## Ali's code

It seems that the way this link computes the weights of each topic in each document is not the optimal way (as it will not give you a weight if it is very small, but in big models, these small weights can also become important). Therefore instead, you can follow the following simple approach to get the weights:
To get the weights of a topic in the ith document, you call the method get_document_topics of the topic model object and pass the ith element of M1 (or tfidf_M1 in case you use tfidf) to it in the following way (minimum_probability=0 should be set so that none of near to zero entries are not removed) : 
lda_model.get_document_topics(M1[i],minimum_probability=0)
So let us see it in a complete example we had before: 

which gives the output (topics and weights of words in topics):

In [1]:
corpus = ["cryptography can be used for preventing data leakage in computer security",
"supervised learning and unsupervised learning are the two main groups of methods in machine learning",
"while in supervised learning we have access to the target variable in unsupervised learning we do not have such a variable",
"there are some methods in security for reducing the risk of information leakage like authentication and cryptography",
"topic modeling in an unsupervised machine learning model and therefore we do not have target variables"
]
stop_words = ["can","be","for","two","the","for","we","in","not","do","are","to","an","there","some","have","a","and","of","like","while","therefore","such"]

def clean_doc(doc):
    return " ".join([word for word in doc.lower().split() if word not in stop_words])

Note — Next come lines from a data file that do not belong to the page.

(** [C10] Every method of the registry, every accessor and the constructor
    keep the types of the program: when a call on arguments of its types
    returns, partitions are [int32]s, offsets are [int64]s and no
    confirmed offset is below -1, every pointer of the registry refers
    to a consumer, the lock of the registry is free, and what the call
    returns is of its type. *)
Theorem run_method_wf m s v s' :
  system_wf s → method_wf s m → run_method m s = Done (v, s') →
  system_wf s' ∧ value_wf s' v.
Proof. apply run_method_typed. Qed.

End preservation.

(** [ex_system] is typed. *)
Lemma run_methods_typed ms s s' :
  system_wf s → methods_wf s ms → run_methods ms s = Done (tt, s') → system_wf s'.
Proof.
  revert s. induction ms as [|m ms IH]; intros s Hs Hms; [by intros [= <-]|].
  destruct Hms as [Hm Hms]. unfold run_methods. cbn [for_each].
  intros ([] & s1 & (v & s2 & Hrun & [= <-])%exec_bind_inv & Hrest)%exec_bind_inv.
  rewrite Hrun in Hms. eapply IH; [|exact Hms|exact Hrest].
  by eapply run_method_typed.
Qed.

Lemma ex_system_wf : system_wf PartitionMap.ex_system.
Proof.
  split; [reflexivity|]. split; [by_decide|]. apply world_wf_alt; by_decide.
Qed.

Lemma run_method_wf_witness :
  ∃ v s', run_method (CallSnapshot (λ _, []) PartitionMap.ex_tps) PartitionMap.ex_system
          = Done (v, s') ∧ system_wf s' ∧ value_wf s' v.
Proof.
  eexists _, _. split; [by_compute|].
  apply (run_method_wf (CallSnapshot (λ _, []) PartitionMap.ex_tps) PartitionMap.ex_system);
    [apply ex_system_wf | unfold method_wf, PartitionMap.range_keys; by_decide | by_compute].
Defined.

(** A consumer is made, stored and marked, and the registry is read: every
    call finds arguments of its types, and the system the calls leave is
    typed. *)
Example ex_methods_typed :
  ∃ s', run_methods ex_methods PartitionMap.ex_system = Done (tt, s') ∧ system_wf s'.
Proof.
  eexists. split; [by_compute|].
  by eapply (run_methods_typed ex_methods);
    [apply ex_system_wf | by_decide | by_compute].
Qed.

corpus_clean = [clean_doc(doc) for doc in corpus]
corpus_clean = [doc.split() for doc in corpus_clean]
from gensim import corpora
dictionary = corpora.Dictionary(corpus_clean)
dictionary.doc2bow(corpus_clean[2])
M1 = [dictionary.doc2bow(doc) for doc in corpus_clean]
import gensim
Lda = gensim.models.ldamodel.LdaModel
lda_model = Lda(M1, num_topics=2, id2word = dictionary, passes=5,random_state =0)
topics = lda_model.print_topics(num_topics=5, num_words=10)
for topic in topics:
    print(topic)

(0, '0.084*"learning" + 0.071*"cryptography" + 0.071*"security" + 0.071*"leakage" + 0.070*"methods" + 0.043*"computer" + 0.043*"data" + 0.043*"used" + 0.042*"preventing" + 0.042*"authentication"')
(1, '0.136*"learning" + 0.093*"unsupervised" + 0.082*"target" + 0.080*"variable" + 0.058*"machine" + 0.057*"supervised" + 0.050*"topic" + 0.050*"variables" + 0.050*"modeling" + 0.050*"model"')


Now, the following call gives us the weight of the two topics in the first document:

In [2]:
lda_model.get_document_topics(M1[0],minimum_probability=0)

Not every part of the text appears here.